** Data extracts follows **

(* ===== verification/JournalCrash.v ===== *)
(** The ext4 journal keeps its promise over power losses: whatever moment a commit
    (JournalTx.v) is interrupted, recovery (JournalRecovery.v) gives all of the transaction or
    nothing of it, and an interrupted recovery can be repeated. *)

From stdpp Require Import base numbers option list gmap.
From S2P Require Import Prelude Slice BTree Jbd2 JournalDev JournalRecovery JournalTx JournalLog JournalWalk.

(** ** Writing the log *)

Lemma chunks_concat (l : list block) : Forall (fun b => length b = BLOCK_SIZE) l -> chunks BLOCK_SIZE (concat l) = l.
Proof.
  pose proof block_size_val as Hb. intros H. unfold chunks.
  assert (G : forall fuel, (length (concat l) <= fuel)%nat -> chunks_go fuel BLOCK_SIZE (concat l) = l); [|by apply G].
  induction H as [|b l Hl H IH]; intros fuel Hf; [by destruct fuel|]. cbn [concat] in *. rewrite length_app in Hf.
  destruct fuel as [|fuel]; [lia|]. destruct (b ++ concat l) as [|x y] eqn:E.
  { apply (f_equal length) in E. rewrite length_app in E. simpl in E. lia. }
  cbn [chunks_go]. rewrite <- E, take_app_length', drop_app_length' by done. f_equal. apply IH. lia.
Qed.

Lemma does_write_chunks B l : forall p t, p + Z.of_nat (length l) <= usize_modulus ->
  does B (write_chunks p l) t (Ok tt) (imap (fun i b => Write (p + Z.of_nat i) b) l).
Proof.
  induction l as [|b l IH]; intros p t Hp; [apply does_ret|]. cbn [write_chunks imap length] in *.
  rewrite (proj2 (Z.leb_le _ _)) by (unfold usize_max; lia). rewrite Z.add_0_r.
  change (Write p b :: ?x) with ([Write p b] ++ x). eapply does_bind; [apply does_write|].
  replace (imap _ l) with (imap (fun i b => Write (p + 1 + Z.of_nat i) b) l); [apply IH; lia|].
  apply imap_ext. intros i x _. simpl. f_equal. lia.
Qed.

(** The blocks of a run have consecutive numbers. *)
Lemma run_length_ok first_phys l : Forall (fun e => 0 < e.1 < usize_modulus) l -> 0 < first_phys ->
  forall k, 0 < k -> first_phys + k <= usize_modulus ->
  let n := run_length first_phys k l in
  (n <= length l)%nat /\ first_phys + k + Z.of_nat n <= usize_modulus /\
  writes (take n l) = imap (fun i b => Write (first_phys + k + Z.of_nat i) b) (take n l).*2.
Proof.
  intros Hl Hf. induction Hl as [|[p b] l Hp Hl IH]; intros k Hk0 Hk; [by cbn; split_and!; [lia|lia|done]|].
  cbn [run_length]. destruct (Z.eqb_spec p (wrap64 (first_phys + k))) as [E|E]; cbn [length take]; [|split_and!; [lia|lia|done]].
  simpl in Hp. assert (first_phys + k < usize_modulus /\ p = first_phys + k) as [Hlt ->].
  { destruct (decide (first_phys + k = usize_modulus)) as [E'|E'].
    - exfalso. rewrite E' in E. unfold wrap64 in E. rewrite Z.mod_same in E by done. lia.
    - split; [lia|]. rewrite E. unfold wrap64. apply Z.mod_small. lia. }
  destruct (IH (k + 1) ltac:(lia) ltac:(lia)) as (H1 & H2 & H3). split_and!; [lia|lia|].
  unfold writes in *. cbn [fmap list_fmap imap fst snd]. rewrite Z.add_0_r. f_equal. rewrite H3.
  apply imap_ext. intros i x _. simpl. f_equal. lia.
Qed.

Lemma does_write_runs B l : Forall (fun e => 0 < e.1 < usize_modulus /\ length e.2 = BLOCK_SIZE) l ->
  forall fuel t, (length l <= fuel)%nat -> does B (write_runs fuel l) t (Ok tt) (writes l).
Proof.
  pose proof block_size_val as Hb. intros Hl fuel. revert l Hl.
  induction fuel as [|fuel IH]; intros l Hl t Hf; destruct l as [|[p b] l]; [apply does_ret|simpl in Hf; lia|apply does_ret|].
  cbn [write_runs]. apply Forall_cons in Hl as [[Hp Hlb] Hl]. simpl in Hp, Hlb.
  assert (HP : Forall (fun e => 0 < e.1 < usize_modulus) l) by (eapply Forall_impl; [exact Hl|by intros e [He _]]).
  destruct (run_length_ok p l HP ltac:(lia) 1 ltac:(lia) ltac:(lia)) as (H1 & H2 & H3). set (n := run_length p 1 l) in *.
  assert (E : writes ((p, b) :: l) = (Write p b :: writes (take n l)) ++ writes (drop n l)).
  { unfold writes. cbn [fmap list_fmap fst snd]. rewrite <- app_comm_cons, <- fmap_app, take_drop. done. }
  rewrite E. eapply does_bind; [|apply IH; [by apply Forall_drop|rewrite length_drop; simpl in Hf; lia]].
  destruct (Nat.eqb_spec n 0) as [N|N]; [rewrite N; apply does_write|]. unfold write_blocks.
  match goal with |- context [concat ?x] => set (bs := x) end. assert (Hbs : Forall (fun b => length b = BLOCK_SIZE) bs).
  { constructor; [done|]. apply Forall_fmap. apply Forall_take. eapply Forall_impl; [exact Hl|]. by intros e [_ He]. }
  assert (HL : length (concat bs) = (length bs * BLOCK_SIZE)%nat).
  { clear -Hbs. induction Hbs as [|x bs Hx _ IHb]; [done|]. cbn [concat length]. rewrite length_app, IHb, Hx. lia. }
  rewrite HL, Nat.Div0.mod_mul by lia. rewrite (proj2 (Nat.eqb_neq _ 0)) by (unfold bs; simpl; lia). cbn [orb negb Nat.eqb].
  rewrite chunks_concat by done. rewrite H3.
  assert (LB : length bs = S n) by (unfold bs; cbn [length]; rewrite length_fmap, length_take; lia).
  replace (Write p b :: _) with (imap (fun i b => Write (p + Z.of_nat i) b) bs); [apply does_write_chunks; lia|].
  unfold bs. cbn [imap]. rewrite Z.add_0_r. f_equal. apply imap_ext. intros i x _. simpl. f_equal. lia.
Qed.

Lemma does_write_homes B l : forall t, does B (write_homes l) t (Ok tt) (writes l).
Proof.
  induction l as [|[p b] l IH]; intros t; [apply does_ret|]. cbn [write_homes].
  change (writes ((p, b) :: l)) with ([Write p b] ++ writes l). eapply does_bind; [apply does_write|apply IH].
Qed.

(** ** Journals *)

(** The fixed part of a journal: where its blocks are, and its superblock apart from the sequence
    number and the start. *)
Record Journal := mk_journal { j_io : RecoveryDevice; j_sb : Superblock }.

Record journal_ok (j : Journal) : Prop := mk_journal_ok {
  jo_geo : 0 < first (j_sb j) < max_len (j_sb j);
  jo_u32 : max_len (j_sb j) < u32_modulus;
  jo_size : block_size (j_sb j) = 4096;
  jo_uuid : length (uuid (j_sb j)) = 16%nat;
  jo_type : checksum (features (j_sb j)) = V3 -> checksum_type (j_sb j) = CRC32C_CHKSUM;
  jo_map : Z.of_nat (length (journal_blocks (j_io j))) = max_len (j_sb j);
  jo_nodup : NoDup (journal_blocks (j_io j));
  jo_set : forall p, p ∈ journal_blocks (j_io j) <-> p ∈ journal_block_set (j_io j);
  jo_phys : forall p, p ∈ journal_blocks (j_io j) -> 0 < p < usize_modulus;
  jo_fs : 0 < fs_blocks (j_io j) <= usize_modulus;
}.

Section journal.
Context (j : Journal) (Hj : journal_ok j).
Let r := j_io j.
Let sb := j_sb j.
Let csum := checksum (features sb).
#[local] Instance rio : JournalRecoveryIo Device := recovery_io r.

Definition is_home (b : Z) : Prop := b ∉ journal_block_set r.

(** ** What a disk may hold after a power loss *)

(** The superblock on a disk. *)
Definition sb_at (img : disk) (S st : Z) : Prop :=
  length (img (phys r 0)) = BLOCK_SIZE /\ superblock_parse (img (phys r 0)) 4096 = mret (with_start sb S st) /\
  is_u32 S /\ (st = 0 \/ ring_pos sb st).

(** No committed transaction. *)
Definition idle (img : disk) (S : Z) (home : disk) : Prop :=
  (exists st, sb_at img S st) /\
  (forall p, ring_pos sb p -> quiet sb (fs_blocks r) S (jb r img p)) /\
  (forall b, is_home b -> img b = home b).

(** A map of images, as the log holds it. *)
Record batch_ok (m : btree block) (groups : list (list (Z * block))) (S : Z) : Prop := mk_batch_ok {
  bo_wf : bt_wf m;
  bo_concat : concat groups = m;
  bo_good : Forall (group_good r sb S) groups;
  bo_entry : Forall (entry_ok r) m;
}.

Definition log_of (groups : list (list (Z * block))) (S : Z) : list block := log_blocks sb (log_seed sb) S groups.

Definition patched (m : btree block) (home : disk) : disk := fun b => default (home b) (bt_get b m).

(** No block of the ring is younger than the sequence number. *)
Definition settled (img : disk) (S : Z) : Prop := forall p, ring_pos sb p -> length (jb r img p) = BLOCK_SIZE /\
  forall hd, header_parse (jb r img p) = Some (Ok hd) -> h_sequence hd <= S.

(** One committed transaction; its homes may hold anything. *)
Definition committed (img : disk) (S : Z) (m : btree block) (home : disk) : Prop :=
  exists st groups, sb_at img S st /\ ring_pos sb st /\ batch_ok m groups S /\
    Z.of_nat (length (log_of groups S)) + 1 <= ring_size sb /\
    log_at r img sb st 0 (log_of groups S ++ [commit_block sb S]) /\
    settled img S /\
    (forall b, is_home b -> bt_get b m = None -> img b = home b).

** End of Data extracts **
** Data extracts follows **

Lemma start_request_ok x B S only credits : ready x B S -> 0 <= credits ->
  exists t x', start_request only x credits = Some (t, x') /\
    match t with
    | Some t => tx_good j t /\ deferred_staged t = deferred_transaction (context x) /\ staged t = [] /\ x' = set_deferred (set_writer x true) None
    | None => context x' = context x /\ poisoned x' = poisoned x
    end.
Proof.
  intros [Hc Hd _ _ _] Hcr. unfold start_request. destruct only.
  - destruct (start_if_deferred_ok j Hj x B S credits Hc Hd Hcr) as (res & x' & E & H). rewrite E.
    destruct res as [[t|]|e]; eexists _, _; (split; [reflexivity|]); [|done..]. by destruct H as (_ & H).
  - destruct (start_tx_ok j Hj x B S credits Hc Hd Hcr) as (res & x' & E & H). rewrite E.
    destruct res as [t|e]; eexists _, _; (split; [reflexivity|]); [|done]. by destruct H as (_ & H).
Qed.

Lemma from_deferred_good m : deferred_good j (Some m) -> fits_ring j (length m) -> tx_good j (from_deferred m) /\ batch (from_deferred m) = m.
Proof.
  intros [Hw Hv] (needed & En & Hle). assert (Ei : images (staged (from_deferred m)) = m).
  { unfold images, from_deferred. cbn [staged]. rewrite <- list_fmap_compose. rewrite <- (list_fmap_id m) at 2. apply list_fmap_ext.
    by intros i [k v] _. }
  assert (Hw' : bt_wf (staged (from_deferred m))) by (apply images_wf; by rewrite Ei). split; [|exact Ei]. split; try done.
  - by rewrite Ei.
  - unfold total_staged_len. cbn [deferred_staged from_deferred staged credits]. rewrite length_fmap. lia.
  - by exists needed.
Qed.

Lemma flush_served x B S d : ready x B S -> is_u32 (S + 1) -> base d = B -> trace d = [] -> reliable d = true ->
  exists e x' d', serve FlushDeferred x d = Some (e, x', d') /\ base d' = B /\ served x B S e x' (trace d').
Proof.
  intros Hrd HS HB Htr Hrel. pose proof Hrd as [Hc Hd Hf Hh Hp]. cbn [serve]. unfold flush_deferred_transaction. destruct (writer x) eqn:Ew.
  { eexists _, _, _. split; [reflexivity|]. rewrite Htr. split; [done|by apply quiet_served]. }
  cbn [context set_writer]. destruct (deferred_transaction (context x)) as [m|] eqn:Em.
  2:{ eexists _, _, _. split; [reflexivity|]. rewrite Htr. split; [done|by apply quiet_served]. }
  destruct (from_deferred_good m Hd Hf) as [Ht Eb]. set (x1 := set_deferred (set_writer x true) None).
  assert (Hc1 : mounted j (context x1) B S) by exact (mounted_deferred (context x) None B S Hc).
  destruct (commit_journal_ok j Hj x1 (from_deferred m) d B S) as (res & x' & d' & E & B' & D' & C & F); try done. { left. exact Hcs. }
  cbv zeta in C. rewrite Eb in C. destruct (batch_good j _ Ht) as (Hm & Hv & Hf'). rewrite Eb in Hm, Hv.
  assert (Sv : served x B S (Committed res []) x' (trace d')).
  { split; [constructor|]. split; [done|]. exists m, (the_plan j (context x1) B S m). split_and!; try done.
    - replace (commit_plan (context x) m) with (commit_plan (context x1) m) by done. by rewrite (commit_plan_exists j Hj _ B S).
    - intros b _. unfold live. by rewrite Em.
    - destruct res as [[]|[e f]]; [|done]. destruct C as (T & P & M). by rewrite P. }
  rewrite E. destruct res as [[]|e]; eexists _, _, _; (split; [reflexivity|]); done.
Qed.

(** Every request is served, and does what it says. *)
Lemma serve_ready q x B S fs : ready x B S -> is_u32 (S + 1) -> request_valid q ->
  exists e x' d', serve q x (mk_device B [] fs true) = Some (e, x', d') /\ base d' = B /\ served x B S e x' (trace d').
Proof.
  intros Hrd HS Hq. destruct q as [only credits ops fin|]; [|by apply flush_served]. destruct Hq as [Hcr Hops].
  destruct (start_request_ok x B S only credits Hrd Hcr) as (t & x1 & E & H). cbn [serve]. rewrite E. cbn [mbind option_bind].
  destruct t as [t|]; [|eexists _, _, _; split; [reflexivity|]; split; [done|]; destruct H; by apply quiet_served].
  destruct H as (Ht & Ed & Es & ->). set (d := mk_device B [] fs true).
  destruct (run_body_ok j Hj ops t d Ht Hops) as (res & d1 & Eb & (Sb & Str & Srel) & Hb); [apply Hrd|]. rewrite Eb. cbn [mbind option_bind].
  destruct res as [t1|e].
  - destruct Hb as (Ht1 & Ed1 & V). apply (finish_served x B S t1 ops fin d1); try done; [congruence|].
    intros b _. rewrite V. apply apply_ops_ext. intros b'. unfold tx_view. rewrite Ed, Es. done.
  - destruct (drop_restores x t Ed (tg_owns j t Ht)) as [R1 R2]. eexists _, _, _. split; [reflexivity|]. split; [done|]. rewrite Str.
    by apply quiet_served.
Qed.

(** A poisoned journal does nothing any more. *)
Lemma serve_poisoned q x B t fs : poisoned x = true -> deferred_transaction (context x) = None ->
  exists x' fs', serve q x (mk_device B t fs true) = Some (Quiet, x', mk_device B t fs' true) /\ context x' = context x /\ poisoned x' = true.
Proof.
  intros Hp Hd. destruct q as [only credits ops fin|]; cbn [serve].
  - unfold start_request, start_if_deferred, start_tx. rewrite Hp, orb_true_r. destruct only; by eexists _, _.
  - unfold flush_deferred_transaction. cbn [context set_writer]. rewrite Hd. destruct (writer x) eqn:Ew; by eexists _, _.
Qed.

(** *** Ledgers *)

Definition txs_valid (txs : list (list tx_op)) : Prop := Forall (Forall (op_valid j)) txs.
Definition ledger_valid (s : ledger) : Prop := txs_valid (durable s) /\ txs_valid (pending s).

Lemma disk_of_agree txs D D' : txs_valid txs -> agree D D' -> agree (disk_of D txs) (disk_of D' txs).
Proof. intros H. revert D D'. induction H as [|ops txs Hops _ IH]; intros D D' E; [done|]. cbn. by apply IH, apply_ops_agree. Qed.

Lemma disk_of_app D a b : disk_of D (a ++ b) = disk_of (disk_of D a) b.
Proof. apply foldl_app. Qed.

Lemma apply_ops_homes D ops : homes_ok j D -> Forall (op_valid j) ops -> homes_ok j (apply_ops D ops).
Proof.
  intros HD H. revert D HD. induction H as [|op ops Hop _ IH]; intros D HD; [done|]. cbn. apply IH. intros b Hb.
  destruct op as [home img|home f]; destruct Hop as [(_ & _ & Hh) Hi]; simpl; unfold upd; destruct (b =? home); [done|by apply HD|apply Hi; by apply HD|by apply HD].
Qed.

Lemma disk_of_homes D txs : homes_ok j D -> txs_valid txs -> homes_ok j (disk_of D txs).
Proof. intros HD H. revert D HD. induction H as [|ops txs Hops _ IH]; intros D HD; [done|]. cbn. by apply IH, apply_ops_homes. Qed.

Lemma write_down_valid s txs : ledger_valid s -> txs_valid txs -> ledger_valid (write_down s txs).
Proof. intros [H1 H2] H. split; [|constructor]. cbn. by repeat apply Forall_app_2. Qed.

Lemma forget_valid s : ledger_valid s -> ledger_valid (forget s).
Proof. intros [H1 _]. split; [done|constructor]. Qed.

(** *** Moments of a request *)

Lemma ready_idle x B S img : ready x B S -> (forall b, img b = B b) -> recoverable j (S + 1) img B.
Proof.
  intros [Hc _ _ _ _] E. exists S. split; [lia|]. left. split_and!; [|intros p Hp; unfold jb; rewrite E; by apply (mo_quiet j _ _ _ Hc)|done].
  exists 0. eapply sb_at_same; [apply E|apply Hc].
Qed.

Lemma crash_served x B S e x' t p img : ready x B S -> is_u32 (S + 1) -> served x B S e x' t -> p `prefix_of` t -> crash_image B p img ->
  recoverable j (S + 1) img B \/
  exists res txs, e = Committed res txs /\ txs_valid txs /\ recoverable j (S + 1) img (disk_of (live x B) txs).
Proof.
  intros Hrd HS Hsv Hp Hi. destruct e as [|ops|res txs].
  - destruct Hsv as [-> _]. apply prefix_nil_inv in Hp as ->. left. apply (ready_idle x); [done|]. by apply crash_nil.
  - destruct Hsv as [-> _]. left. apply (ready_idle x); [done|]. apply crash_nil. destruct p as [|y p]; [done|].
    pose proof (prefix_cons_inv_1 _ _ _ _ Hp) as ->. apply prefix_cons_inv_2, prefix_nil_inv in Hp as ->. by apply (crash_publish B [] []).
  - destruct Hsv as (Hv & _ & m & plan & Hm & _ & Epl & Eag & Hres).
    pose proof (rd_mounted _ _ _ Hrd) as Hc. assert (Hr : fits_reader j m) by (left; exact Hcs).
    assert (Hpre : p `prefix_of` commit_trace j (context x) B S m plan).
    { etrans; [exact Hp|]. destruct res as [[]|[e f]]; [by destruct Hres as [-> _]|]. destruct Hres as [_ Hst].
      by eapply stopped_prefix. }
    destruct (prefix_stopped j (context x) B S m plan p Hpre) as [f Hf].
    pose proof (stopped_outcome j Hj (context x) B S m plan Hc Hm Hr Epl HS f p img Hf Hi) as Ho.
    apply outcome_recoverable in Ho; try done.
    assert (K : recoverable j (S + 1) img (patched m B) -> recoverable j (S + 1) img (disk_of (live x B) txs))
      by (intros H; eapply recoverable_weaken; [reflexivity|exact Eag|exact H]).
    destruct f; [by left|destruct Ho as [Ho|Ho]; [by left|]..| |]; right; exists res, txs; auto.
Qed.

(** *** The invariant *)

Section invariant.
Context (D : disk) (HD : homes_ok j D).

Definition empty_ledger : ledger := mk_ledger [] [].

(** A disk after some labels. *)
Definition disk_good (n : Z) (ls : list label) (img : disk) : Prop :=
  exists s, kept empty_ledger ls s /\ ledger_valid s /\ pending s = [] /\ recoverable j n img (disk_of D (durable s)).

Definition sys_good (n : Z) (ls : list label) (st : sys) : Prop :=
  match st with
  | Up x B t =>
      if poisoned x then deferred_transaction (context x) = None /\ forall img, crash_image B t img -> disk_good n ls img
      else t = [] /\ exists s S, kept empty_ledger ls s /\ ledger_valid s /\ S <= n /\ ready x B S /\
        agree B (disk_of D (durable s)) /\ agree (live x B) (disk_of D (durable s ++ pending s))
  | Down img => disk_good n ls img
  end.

** End of Data extracts **

Transcribe, exactly and without additions, the lines of the records above, beginning with the line that contains "Lemma disk_of_app D" and ending with the line that contains "exists res txs, e", both included.

Lemma disk_of_app D a b : disk_of D (a ++ b) = disk_of (disk_of D a) b.
Proof. apply foldl_app. Qed.

Lemma apply_ops_homes D ops : homes_ok j D -> Forall (op_valid j) ops -> homes_ok j (apply_ops D ops).
Proof.
  intros HD H. revert D HD. induction H as [|op ops Hop _ IH]; intros D HD; [done|]. cbn. apply IH. intros b Hb.
  destruct op as [home img|home f]; destruct Hop as [(_ & _ & Hh) Hi]; simpl; unfold upd; destruct (b =? home); [done|by apply HD|apply Hi; by apply HD|by apply HD].
Qed.

Lemma disk_of_homes D txs : homes_ok j D -> txs_valid txs -> homes_ok j (disk_of D txs).
Proof. intros HD H. revert D HD. induction H as [|ops txs Hops _ IH]; intros D HD; [done|]. cbn. by apply IH, apply_ops_homes. Qed.

Lemma write_down_valid s txs : ledger_valid s -> txs_valid txs -> ledger_valid (write_down s txs).
Proof. intros [H1 H2] H. split; [|constructor]. cbn. by repeat apply Forall_app_2. Qed.

Lemma forget_valid s : ledger_valid s -> ledger_valid (forget s).
Proof. intros [H1 _]. split; [done|constructor]. Qed.

(** *** Moments of a request *)

Lemma ready_idle x B S img : ready x B S -> (forall b, img b = B b) -> recoverable j (S + 1) img B.
Proof.
  intros [Hc _ _ _ _] E. exists S. split; [lia|]. left. split_and!; [|intros p Hp; unfold jb; rewrite E; by apply (mo_quiet j _ _ _ Hc)|done].
  exists 0. eapply sb_at_same; [apply E|apply Hc].
Qed.

Lemma crash_served x B S e x' t p img : ready x B S -> is_u32 (S + 1) -> served x B S e x' t -> p `prefix_of` t -> crash_image B p img ->
  recoverable j (S + 1) img B \/
  exists res txs, e = Committed res txs /\ txs_valid txs /\ recoverable j (S + 1) img (disk_of (live x B) txs).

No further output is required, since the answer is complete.